# Why doesn't order matter in this

1. Apr 10, 2012

### aaaa202

Say you have two black balls and two white in a jar and you pick 3 at random. When one is picked it is taken out of the jar.
I want to know the probability of getting for instance WWB. That must be:

P(WWB) = 1/2*1/3*1 = 1/6

Now say you want WBW. Then you get:

P(WBW) = 1/2 * 2/3 * 1/2 = 1/6

Amazingly enough the probabilities are independent on the order in which you choose your balls. This result is kind of amazing for me and not really intuitive. So far it stands more or less as a defining property of this kind of combinatorics.
Is it intuitive for you that the order really is independent? What argument would you give for this?
And lastly, perhaps even more interestingly: Can anyone prove that if you general have NA blue elements and NB red elements then the number of ways of getting a blue and b red elements is independent of order.
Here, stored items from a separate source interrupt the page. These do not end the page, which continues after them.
(** * alert_dashboard: ingestion and windowed analytics

    A shallow embedding of the Go backend (packages [services] and [api])
    and the properties of its specification.

    Conventions of the embedding.
    - A Go [string] is a sequence of bytes: [String.string], a list of
      [ascii].  The functions of Go's [strings] package that the program
      calls are written out on bytes; [ToLower] maps the ASCII capitals and
      leaves every other byte alone, which is what Go does on ASCII text.
    - Go's [int] and [int64] are [Z] with the 64-bit wrap-around written
      out ([wrap64]); [float64] is IEEE 754 binary64 as specified by the
      Standard Library's [SpecFloat] (53 bits of precision, [emax] 1024).
    - An SQL table is the list of its rows; a [WHERE] clause is a boolean
      function of a row; SQLite's [LIKE], [REPLACE] and text comparison
      are written out on bytes.
    - Calls that leave the process (the tracker, the name service, the
      clock, the database driver) are explicit arguments: an oracle that
      gives the outcome of each call, and a state that is passed along. *)

From Stdlib Require Import ZArith List Bool Lia Ascii String SpecFloat Sorted.
From stdpp Require Import gmap strings list.

Set Warnings "-register-all".

Local Open Scope Z_scope.
Local Open Scope string_scope.

(** ** Go's [strings] package, on bytes *)

Module GoStrings.

Definition is_upper (c : ascii) : bool :=
  let n := nat_of_ascii c in (65 <=? n)%nat && (n <=? 90)%nat.

Definition lower_byte (c : ascii) : ascii :=
  if is_upper c then ascii_of_nat (nat_of_ascii c + 32) else c.

(** [strings.ToLower] on text of ASCII: the capitals of ASCII are
    lowered and every other byte is left alone.  On other text Go also
    lowers the capitals of Unicode; [GoUtf8], further down, has the
    conditions under which a statement on this function is one on Go's. *)
Fixpoint ToLower (s : string) : string :=
  match s with
  | EmptyString => EmptyString
  | String c s' => String (lower_byte c) (ToLower s')
  end.

(** [strings.HasPrefix s prefix] *)
Fixpoint HasPrefix (s prefix : string) : bool :=
  match prefix, s with
  | EmptyString, _ => true
  | String _ _, EmptyString => false
  | String p prefix', String c s' =>
      if Ascii.eqb p c then HasPrefix s' prefix' else false
  end.

(** [strings.Contains s substr] *)
Fixpoint Contains (s substr : string) : bool :=
  HasPrefix s substr
  || match s with
     | EmptyString => false
     | String _ s' => Contains s' substr
     end.

(** [strings.HasSuffix s suffix] *)
Definition HasSuffix (s suffix : string) : bool :=
  let n := String.length s in
  let k := String.length suffix in
  (k <=? n)%nat && String.eqb (substring (n - k) k s) suffix.

(** [strings.TrimSuffix s suffix] *)
Definition TrimSuffix (s suffix : string) : string :=
  if HasSuffix s suffix
  then substring 0 (String.length s - String.length suffix) s
  else s.

(** [strings.TrimSpace], for the blanks of ASCII.  Go also trims the
    white space of Unicode, which a text that begins and ends with a byte
    of ASCII does not have at its ends. *)
Definition is_blank (c : ascii) : bool :=
  let n := nat_of_ascii c in ((9 <=? n)%nat && (n <=? 13)%nat) || (n =? 32)%nat.

Fixpoint TrimLeft (s : string) : string :=
  match s with
  | EmptyString => EmptyString
  | String c s' => if is_blank c then TrimLeft s' else s
  end.

Fixpoint TrimRight (s : string) : string :=
  match s with
  | EmptyString => EmptyString
  | String c s' =>
      match TrimRight s' with
      | EmptyString => if is_blank c then EmptyString else String c EmptyString
      | kept => String c kept
      end
  end.

Definition TrimSpace (s : string) : string := TrimRight (TrimLeft s).

End GoStrings.

(** ** SQLite: text comparison, [REPLACE] and [LIKE] *)

Module Sqlite.

(** Text under the default [BINARY] collation is compared byte by byte. *)
Fixpoint text_compare (a b : string) : comparison :=
  match a, b with
  | EmptyString, EmptyString => Eq
  | EmptyString, String _ _ => Lt
  | String _ _, EmptyString => Gt
  | String x a', String y b' =>
      match Nat.compare (nat_of_ascii x) (nat_of_ascii y) with
      | Eq => text_compare a' b'
      | c => c
      end
  end.

Definition text_leb (a b : string) : bool :=
  match text_compare a b with Gt => false | _ => true end.

(** [x BETWEEN lo AND hi] *)
Definition between (x lo hi : string) : bool :=
  text_leb lo x && text_leb x hi.
Definition next_page {T} (data : list T) (perPage : Z) (pageName : option string)
    (σ : state) : state :=
  state_of (paginate data perPage pageName (state_of (increasePage σ))).

Definition nth_page {T} (data : list T) (perPage : Z) (pageName : option string)
    (k : nat) (σ0 : state) : state :=
  Nat.iter k (next_page data perPage pageName) (first_page data perPage pageName σ0).

(** The segment of the page URLs after a [paginate] call with [pageName] in
    a pass that began with [init]. *)
Definition segment (pageName : option string) : string :=
  match pageName with
  | Some name => if String.eqb name "" then "page-" else name
  | None => "page-"
  end.

(** [frame], for the objects at the locations below [n] only. *)
Definition frame_below (n : nat) (K : list string) (σ σ' : state) : Prop :=
  self σ' = self σ
  ∧ ∀ l o, (l < n)%nat → st_heap σ !! l = Some o →
           ∃ o', st_heap σ' !! l = Some o' ∧ same_but K o o'.

Definition keeps (n : nat) (K : list string) {A} (m : M A) : Prop :=
  ∀ σ, frame_below n K σ (state_of (m σ)).

(** The calls a template and the generator make between two [setData]. *)
Inductive op : Type :=
  | OpInit
  | OpIncreasePage
  | OpPaginate (size : nat) (perPage : Z) (pageName : option string)
  | OpSetTypeInfo (typeInfo : value)
  | OpSetSettings (settings : value)
  | OpGetItem (type key : value)
  | OpGetItems (arr : value)
  | OpGetCombined (names : list string)
  | OpGetTypes
  | OpGetSetting (key : string).

Definition run_op (Date_parse : string → number) (now : Z) (o : op) (σ : state)
    : state :=
  match o with
  | OpInit => state_of (init σ)
  | OpIncreasePage => state_of (increasePage σ)
  | OpPaginate size perPage pageName =>
      state_of (paginate (replicate size tt) perPage pageName σ)
  | OpSetTypeInfo typeInfo => state_of (setTypeInfo typeInfo σ)
  | OpSetSettings settings => state_of (setSettings settings σ)
  | OpGetItem type key => state_of (getItem Date_parse now type key σ)
  | OpGetItems arr => state_of (getItems Date_parse now arr σ)
  | OpGetCombined names => state_of (getCombined Date_parse now names σ)
  | OpGetTypes => state_of (getTypes σ)
  | OpGetSetting key => state_of (getSetting key σ)
  end.

Definition run_ops (Date_parse : string → number) (now : Z) (ops : list op)
    (σ : state) : state :=
  foldl (fun σ o => run_op Date_parse now o σ) σ ops.

(** The pagination state of the instance. *)
Definition pagination_of (s : Self.t)
    : bool * Z * number * string * option string * string :=
  (Self.paginate s, Self.curPage s, Self.maxPage s, Self.pageUrl s,
   Self.paginationBaseUrl s, Self.CURRENT_URL s).

(** A value [getItem] cannot take as its only argument: a truthy value
    that is neither a string nor an array, or an array whose first element
    is not a string. *)
Definition not_a_relation (h : heap) (v : value) : bool :=
  match v with
  | VStr _ => false
  | VRef l =>
      match h !! l with
      | Some (Arr [] _) | Some (Arr (VStr _ :: _) _) => false
      | _ => true
      end
  | _ => truthy v
  end.

(** An entry of a relation list that names no item: a falsy value, or a
    string without a space. *)
Definition names_no_item (e : value) : bool :=
  match e with
  | VStr s => negb (has_char " " s)
  | _ => negb (truthy e)
  end.

(** The values [getCombined] goes through for [name]: those the collection
    has under the keys that do not start with an underscore, in the order
    of the keys. *)
Definition items_of (h : heap) (s : Self.t) (name : string) : list value :=
  match member h (Self.data s) name with
  | Some coll => (listed (enumerate h coll)).*2
  | None => []
  end.

(** Those of them that pass the test on [publish_date]. *)
Definition visible_of (Date_parse : string → number) (now : Z)
    (h : heap) (s : Self.t) (name : string) : list value :=
  filter (fun v => hidden Date_parse now h v = false) (items_of h s name).

(** A value that is none of the items [all]: a primitive, or an object of
    the heap other than these. *)
Definition apart (h : heap) (all : list value) (v : value) : Prop :=
  valid h v ∧ v ∉ all.

(** An ordinary type of a store laid out as a tree: the type table has an
    object for [name] whose [oneOff] is falsy, the store has a collection,
    neither is one of the items [all], and the items of the collection are
    objects. *)
Definition ordinary (h : heap) (s : Self.t) (all : list value) (name : string)
    : Prop :=
  ∃ i flag c ps,
    member h (Self.typeInfo s) name = Some (VRef i) ∧ apart h all (VRef i)
    ∧ member h (VRef i) "oneOff" = Some flag ∧ truthy flag = false
    ∧ member h (Self.data s) name = Some (VRef c) ∧ h !! c = Some (Obj ps)
    ∧ (VRef c ∉ all)
    ∧ Forall (plain_item h) (listed ps).*2.

(** The state during the loop of [getCombined] over the names, begun in
    [σ]: allocations and annotations apart, the heap is the one of [σ], and
    what is none of the items [all] is as it was. *)
Definition during (σ : state) (all : list value) (σk : state) : Prop :=
  self σk = self σ
  ∧ heap_ext annotations (st_heap σ) (st_heap σk)
  ∧ ∀ l, (l < length (st_heap σ))%nat → VRef l ∉ all →
         st_heap σk !! l = st_heap σ !! l.

(** The entry [getTypes] makes for a property of the type table, read in
    the heap [h]: none for a type flagged [oneOff]. *)
Definition type_entry (h : heap) (kv : string * value) : option object :=
  match member h kv.2 "oneOff", member h kv.2 "name" with
  | Some flag, Some name =>
      if truthy flag then None
      else Some (Obj [("slug", VStr kv.1); ("name", name)])
  | _, _ => None
  end.

Definition type_entries (h : heap) (tps : props) : list object :=
  omap (type_entry h) tps.

(** [null] and [undefined], which have no properties to read. *)
Definition nullish (v : value) : bool :=
  match v with VUndef | VNull => true | _ => false end.

(** The names every object inherits from [Object.prototype].  [member] and
    the cache of [getCombined] follow own properties; they are the
    program's [v[k]] for a plain object [v] and a key [k] that is none of
    these names, which is what the properties below that speak of keys the
    store does not have ask of their keys. *)
Definition Object_prototype : list string :=
  ["constructor"; "toString"; "toLocaleString"; "valueOf"; "hasOwnProperty";
   "isPrototypeOf"; "propertyIsEnumerable"; "__proto__"; "__defineGetter__";
   "__defineSetter__"; "__lookupGetter__"; "__lookupSetter__"].

Definition inherited (k : string) : bool :=
  existsb (String.eqb k) Object_prototype.

(** What the read of the cache at lines 173-176 finds: a value written on
    the cache, [undefined] with it, or what the cache object inherits from
    [Object.prototype] under the key, such as the function [Object] for
    [constructor]; all of these are truthy and none is a value of the
    store. *)
Inductive found : Type :=
  | Stored (v : value)
  | Native (k : string).

Definition read_cache (c : gmap string value) (k : string) : found :=
  match c !! k with
  | Some v => Stored v
  | None => if inherited k then Native k else Stored VUndef
  end.

(** [get], as the templates call [getCombined] (line 299), with the names
    the cache inherits: lines 171-176, then lines 180-214.  [getCombined]
    above is this function on the keys that are no names of
    [Object.prototype]. *)
Definition get (Date_parse : string → number) (now : Z) (names : list string)
    : M found :=
  let! s := get_self in
  match read_cache (Self.cachedData s) (join "," names) with
  | Native k => ret (Native k)
  | Stored cached =>
      if truthy cached then ret (Stored cached)
      else let! data := getCombined_fresh Date_parse now names in
           ret (Stored data)
  end.

(** A plain object of the heap, such as JSON data is made of. *)
Definition plain (h : heap) (v : value) : Prop :=
  ∃ l ps, v = VRef l ∧ h !! l = Some (Obj ps).

(** A property that is a string or is not there. *)
Definition textual (v : value) : bool :=
  match v with
  | VStr _ | VUndef | VNull => true
  | _ => false
  end.

(** An integer a JavaScript number holds exactly and prints digit by
    digit. *)
Definition safe_integer (n : Z) : Prop := - 2 ^ 53 < n < 2 ^ 53.

(** The state after [setParams({ CURRENT_URL: url })] (lines 291-295): the
    loop over the one key of that object assigns the one field. *)
Definition at_url (url : string) (σ : state) : state :=
  mkState (st_heap σ)
    (Self.mk (Self.context (self σ)) (Self.data (self σ))
       (Self.settings (self σ)) (Self.typeInfo (self σ))
       (Self.paginate (self σ)) (Self.curPage (self σ))
       (Self.maxPage (self σ)) (Self.pageUrl (self σ))
       (Self.paginationBaseUrl (self σ)) (Self.cachedData (self σ)) url).

(** A render whose pages have URLs of their own: the first page at [url]
    after [init], each next page at its URL after [increasePage], with the
    same [paginate] call in the template every time. *)
Definition first_page_at {T} (data : list T) (perPage : Z)
    (pageName : option string) (url : string) (σ0 : state) : state :=
  state_of (paginate data perPage pageName (at_url url (state_of (init σ0)))).

Fixpoint pages_at {T} (data : list T) (perPage : Z) (pageName : option string)
    (urls : list string) (σ : state) : state :=
  match urls with
  | [] => σ
  | url :: rest =>
      pages_at data perPage pageName rest
        (state_of (paginate data perPage pageName
                     (at_url url (state_of (increasePage σ)))))
  end.

(** The keys that go with [items_of]: the properties of the collection of
    [name] that [_.omit] keeps. *)
Definition entries_of (h : heap) (s : Self.t) (name : string) : props :=
  match member h (Self.data s) name with
  | Some coll => listed (enumerate h coll)
  | None => []
  end.

(** * Sample data *)

(** [Date.parse] on the few ISO dates the examples use; any other string
    there is not a date, for which [Date.parse] gives [NaN]. *)
Definition sample_Date_parse (s : string) : number :=
  if String.eqb s "1970-01-01T00:00:00.000Z" then Fin 0
  else if String.eqb s "1970-01-01T00:00:59.999Z" then Fin 59999
  else if String.eqb s "1970-01-01T00:01:00.000Z" then Fin 60000
  else if String.eqb s "1970-01-01T00:01:00.001Z" then Fin 60001
  else NaN.
(** * Hash join of two columns: host orchestration of [join_compute_api.h]

    The development embeds the host code of [src/hash-join/join_compute_api.h]
    (the transposer [pairs_to_decoupled], the orchestrator [GenericJoinHash] and
    its two entry points [LeftJoinHash] and [InnerJoinHash]) as executable
    functions over an explicit host state, and proves properties of the join
    result, of the cardinality estimator and of the error paths.

    Conventions.
    - [size_type] is instantiated at the 32-bit signed [int]; every arithmetic
      operation of the source is written with its two's-complement wrap-around
      ([to_size_type]), the one computation done in [size_t] with [to_size_t].
    - A column is the list of its values; the row count travels separately, as
      in the source.
    - The CUDA runtime is an oracle ([device]): it says which status every
      runtime call and kernel launch reports, in which order the atomic slot
      reservations of a probe launch arrive, and what fresh memory contains.
    - The kernels and the hash table live in [join_kernels.cuh], which is not
      part of the sources at hand; they are modelled from the specification. *)

From Stdlib Require Import ZArith List Bool Lia Permutation Finite.
Import ListNotations.
Open Scope Z_scope.

(* ================================================================== *)
(** ** Machine integers *)

Definition INT_MAX : Z := 2147483647.

(** Conversion of a mathematical integer to [size_type] (32-bit, signed). *)
Definition to_size_type (z : Z) : Z := (z + 2147483648) mod 4294967296 - 2147483648.

(** Conversion to [size_t] (64-bit, unsigned). *)
Definition to_size_t (z : Z) : Z := z mod 18446744073709551616.

Definition DEFAULT_HASH_TBL_OCCUPANCY : Z := 50.
Definition DEFAULT_CUDA_BLOCK_SIZE : Z := 128.
Definition DEFAULT_CUDA_CACHE_SIZE : Z := 128.

(** [size_type hash_tbl_size = (size_type)((size_t) b_count * 100 / DEFAULT_HASH_TBL_OCCUPANCY)] *)
Definition hash_tbl_size (b_count : Z) : Z :=
  to_size_type (to_size_t (to_size_t b_count * 100) / DEFAULT_HASH_TBL_OCCUPANCY).

(* ================================================================== *)
(** ** Data model *)

Definition cudaError_t : Type := Z.
Definition cudaSuccess : cudaError_t := 0.

Inductive JoinType : Type := INNER_JOIN | LEFT_JOIN.

(** [template<typename size_type> struct join_pair { size_type first, second; };] *)
Record join_pair : Type := mk_pair { first : Z; second : Z }.

Definition column : Type := list Z.

(** [mgpu::mem_t<size_type>]: a device array, given by its contents. *)
Definition mem_t : Type := list Z.

(** Element [i] of a column ([a[i]] in the kernels). *)
Definition at_row (c : column) (i : Z) : Z := nth (Z.to_nat i) c 0.

(** The row indices [0 .. n-1]. *)
Definition iota (n : Z) : list Z := map Z.of_nat (seq 0 (Z.to_nat n)).

(** Reasons for which a call does not come back with a status. *)
Inductive trap : Type :=
| DivideByZero     (* integer division by zero *)
| OutOfBounds      (* access outside of an allocated array *)
| BadAlloc.        (* allocation of a negative number of elements *)

(** The runtime calls and kernel launches of [GenericJoinHash]; the ones that
    sit in a loop carry the number of the iteration. *)
Inductive api : Type :=
| cudaMalloc_joined_idx
| cudaMemsetAsync_joined_idx
| hash_tbl_prefetch
| build_hash_tbl_launch
| probe_hash_tbl_count_common_launch (k : nat)
| cudaMemcpy_common_probe (k : nat)
| cudaFree_common_probe (k : nat)
| cudaGetDevice (n : nat)
| cudaMallocManaged_tempOut (n : nat)
| cudaMemPrefetchAsync_tempOut (n : nat)
| cudaMemset_joined_idx (n : nat)
| probe_hash_tbl_launch (n : nat)
| cudaDeviceSynchronize (n : nat)
| cudaMemcpy_joined_idx (n : nat)
| cudaFree_tempOut (n : nat)
| cudaFree_joined_idx.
I don't know if it's an established theorem - if so, where can I read more about it?

2. Apr 10, 2012

### HallsofIvy

Staff Emeritus
Just look at those calculations: in the first you have the fractions 2/4, 1/3, and 2/2. In the second, the fractions are 2/4, 2/3, and 1/2. Do you see that, while the fractions are different, the three numerators and three denominators are the same?
Do you see why that is true? Do you see that, because the numerators are the same and the denominators are the same, the products are the same?

3. Apr 10, 2012

### aaaa202

I see it yes. Why it's true I'm not sure.

4. Apr 12, 2012

### aaaa202

Ivy, can you please help on the intuition for it?

5. Apr 19, 2012

The order does not matter in general case.

Suppose you have $b$ black balls and $w$ white balls. The total amount of balls is $n=b+w$.
Consider a sequence {B,W,B,B,...,B,W}. The probability that this sequence occurs is:
$\frac{b}{n}$$\frac{w}{n-1}$$\frac{b-1}{n-2}$$\frac{b-2}{n-3}$...$\frac{b-(b-1)}{2}$$\frac{w-(w-1)}{1}$
Note that the numerator of this sequence is $b(b-1)...(b-(b-2))(b-(b-1))w(w-1)...(w-(w-2))(w-(w-1))$ and the denominator is $n(n-1)...(n-(n-2))(n-(n-1))$.
You should notice that whenever you want to choose $b$ black balls and $w$ white balls, the numerator and the denominator will be the same. The order of the elements of both products will be different, but you know that scalar multiplication is commutative (i.e. order does not matter).

6. Apr 19, 2012

### HallsofIvy

Staff Emeritus
The fundamental ideas are the we can multiply fractions by multiplying numerators and denominators separately and that multiplication is commutative. That is, we can rearrange the numerators and denominators as we please.